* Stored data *
/---
Lemma inv_register s id ch : inv s -> chans s !! ch = None -> inv (Register s id ch).
Proof.
  intros [Hw Hf Ho Hn Hi Hc Hr] Hfresh.
  assert (Hnl : forall id', (id', ch) ∉ live s).
  { intros id' Hin. destruct (Ho _ _ Hin) as (c & Hc' & _). congruence. }
  constructor; simpl.
  - intros id' ch' Hl. rewrite lookup_insert in Hl. case_decide; simplify_eq.
    + split; [set_solver|]. rewrite lookup_insert_eq. eauto.
    + destruct (Hw _ _ Hl) as [Hin Hop]. split; [set_solver|].
      rewrite lookup_insert_ne; [done|]. intros ->. by apply Hnl in Hin.
  - intros id1 id2 ch' H1 H2. set_solver.
  - intros id' ch' Hin. rewrite lookup_insert. case_decide; [eauto|]. set_solver.
  - constructor; [apply Hnl|done].
  - intros ch' id' d Hin. destruct (Hi _ _ _ Hin) as [Hsome Hown].
    assert (ch' <> ch) by (intros ->; destruct Hsome; congruence).
    split; [by rewrite lookup_insert_ne|]. set_solver.
  - intros ch' c id' d Hl Hcont. rewrite lookup_insert in Hl. case_decide; [by simplify_eq|].
    intros id'' Hin. apply (Hc _ _ _ _ Hl Hcont). set_solver.
  - done.
Qed.

Lemma inv_cleanup s id ch live' :
  inv s -> live s ≡ₚ (id, ch) :: live' -> inv (cleanup s id ch live').
Proof.
  intros [Hw Hf Ho Hn Hi Hc Hr] Hp.
  assert (Hsub : forall p, p ∈ live' -> p ∈ live s) by (intros p ?; rewrite Hp; set_solver).
  assert (Hin0 : (id, ch) ∈ live s) by (rewrite Hp; set_solver).
  assert (Hnd : NoDup ((id, ch) :: live')) by (by rewrite <- Hp).
  assert (Hne : forall id', (id', ch) ∉ live').
  { intros id' Hin. rewrite (Hf id' id ch) in Hin by auto. by apply NoDup_cons in Hnd as [? _]. }
  constructor; simpl.
  - intros id' ch' Hl. apply lookup_delete_Some in Hl as [Hneq Hl].
    destruct (Hw _ _ Hl) as [Hin (c & Hlc & Hcl)].
    assert ((id', ch') ∈ live') as Hin'.
    { rewrite Hp in Hin. apply elem_of_cons in Hin as [?|?]; [by simplify_eq|done]. }
    split; [done|]. exists c. rewrite lookup_alter_ne; [done|]. intros ->. by apply Hne in Hin'.
  - eauto.
  - intros id' ch' Hin. rewrite lookup_alter_ne; [by eauto|]. intros ->. by apply Hne in Hin.
  - by apply NoDup_cons in Hnd as [_ ?].
  - intros ch' id' d Hin. destruct (Hi _ _ _ Hin) as [Hsome Hown]. split; [|eauto].
    rewrite lookup_alter. case_decide; subst; [by rewrite fmap_is_Some|done].
  - intros ch' c id' d Hl Hcont id'' Hin. rewrite lookup_alter_ne in Hl.
    + eauto.
    + intros ->. by apply Hne in Hin.
  - done.
Qed.

Lemma inv_lookup s id d : inv s -> inv (Deliver_lookup s id d).
Proof.
  intros Hs. unfold Deliver_lookup. destruct (waiters s !! id) as [ch|] eqn:E; [|done].
  destruct Hs as [Hw Hf Ho Hn Hi Hc Hr]. destruct (Hw _ _ E) as (Hin & c & Hl & _).
  constructor; simpl; try done.
  intros ch' id' d' [?|Hin']%elem_of_cons; [simplify_eq|by eauto].
  split; [eauto|]. intros id'' Hin''. by apply (Hf id'' id ch).
Qed.

Lemma inv_send s s' ch m rest :
  inv s -> inflight s ≡ₚ (ch, m) :: rest -> Deliver_send s ch m rest = Some s' -> inv s'.
Proof.
  intros [Hw Hf Ho Hn Hi Hc Hr] Hp. unfold Deliver_send.
  assert (Hsub : forall p, p ∈ rest -> p ∈ inflight s) by (intros p ?; rewrite Hp; set_solver).
  assert (Hin0 : (ch, m) ∈ inflight s) by (rewrite Hp; set_solver).
  destruct (chans s !! ch) as [c|] eqn:E; [|done].
  destruct (closed c) eqn:Ecl.
  { intros [= <-]. constructor; simpl; try done. eauto. }
  destruct (content c) eqn:Ect; [done|]. intros [= <-].
  constructor; simpl; try done.
  - intros id ch' Hl. destruct (Hw _ _ Hl) as [? ?]. split; [done|].
    rewrite lookup_insert. case_decide; eauto.
  - intros id ch' Hl. rewrite lookup_insert. case_decide; eauto.
  - intros ch' id d Hin. destruct (Hi ch' id d (Hsub _ Hin)) as [? ?]. split; [|done].
    rewrite lookup_insert. case_decide; eauto.
  - intros ch' c' id d Hl Hcont. rewrite lookup_insert in Hl. case_decide; simplify_eq; [|eauto].
    intros id' Hin. simpl in Hcont. simplify_eq. by apply (Hi _ _ _ Hin0).
Qed.

Lemma inv_recv s s' id ch : inv s -> (id, ch) ∈ live s -> Recv s id ch = Some s' -> inv s'.
Proof.
  intros [Hw Hf Ho Hn Hi Hc Hr] Hlive. unfold Recv.
  destruct (chans s !! ch) as [c|] eqn:E; [|done].
  destruct (content c) as [[id' d]|] eqn:Ect; [|done]. intros [= <-].
  constructor; simpl; try done.
  - intros id2 ch' Hl. destruct (Hw _ _ Hl) as [? (c' & ? & ?)]. split; [done|].
    rewrite lookup_insert. case_decide; simplify_eq; eauto.
  - intros id2 ch' Hl. destruct (Ho _ _ Hl) as (c' & ? & ?).
    rewrite lookup_insert. case_decide; simplify_eq; eauto.
  - intros ch' id2 d2 Hin. destruct (Hi _ _ _ Hin) as [? ?]. split; [|done].
    rewrite lookup_insert. case_decide; eauto.
  - intros ch' c' id2 d2 Hl Hcont. rewrite lookup_insert in Hl.
    case_decide; simplify_eq; eauto.
  - intros h id2 d2 [?|?]%elem_of_cons; [simplify_eq|by eauto]. by apply (Hc _ _ _ _ E Ect).
Qed.

Lemma inv_step s s' : inv s -> step s s' -> inv s'.
Proof.
  intros Hs. destruct 1; eauto using inv_register, inv_cleanup, inv_lookup, inv_send, inv_recv.
Qed.

Lemma inv_reachable s : reachable s -> inv s.
Proof.
  unfold reachable. revert s. apply (rtc_ind_r inv init); [apply inv_init|].
  intros. by eapply inv_step.
Qed.

(** A channel that is open has a handler that waits on it. *)
Lemma open_live s ch c : reachable s -> chans s !! ch = Some c -> closed c = false -> exists id, (id, ch) ∈ live s.
Proof.
  intros Hr. revert ch c. unfold reachable in Hr. revert s Hr.
  apply (rtc_ind_r (fun s => forall ch c, chans s !! ch = Some c -> closed c = false -> exists id, (id, ch) ∈ live s) init); [done|].
  intros s s' _ Hs IH ch c. destruct Hs as [s id k Hk|s id k l Hl|s id d|s s' k m r Hp Hd|s s' id k Hl Hd]; cbn.
  - rewrite lookup_insert. case_decide; [intros; subst; exists id; left|]. intros Hc Ho. destruct (IH _ _ Hc Ho) as [i Hi]. exists i. by right.
  - rewrite lookup_alter. case_decide as Hck; [subst; destruct (chans s !! ch) as [c0|]; [|done]; by intros [= <-]|].
    intros Hc Ho. destruct (IH _ _ Hc Ho) as [i Hi]. exists i. rewrite Hl in Hi. apply elem_of_cons in Hi as [[= -> ->]|]; done.
  - unfold Deliver_lookup. case_match; apply IH.
  - unfold Deliver_send in Hd. repeat case_match; try done; injection Hd as <-; cbn; [apply IH|].
    rewrite lookup_insert. case_decide; [subst|by apply IH]. intros _ _. by eapply IH.
  - unfold Recv in Hd. repeat case_match; try done; injection Hd as <-; cbn. rewrite lookup_insert.
    case_decide; [subst; intros _ _; by exists id|by apply IH].
Qed.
\---
* To do *
Among the entries above, copy exactly only the lines starting with the one containing "assert (Hne : forall" and going through the one containing "assert ((id', ch') ∈ live') as Hin'.", both ends included.

* Answer for this exercise *
  assert (Hne : forall id', (id', ch) ∉ live').
  { intros id' Hin. rewrite (Hf id' id ch) in Hin by auto. by apply NoDup_cons in Hnd as [? _]. }
  constructor; simpl.
  - intros id' ch' Hl. apply lookup_delete_Some in Hl as [Hneq Hl].
    destruct (Hw _ _ Hl) as [Hin (c & Hlc & Hcl)].
    assert ((id', ch') ∈ live') as Hin'.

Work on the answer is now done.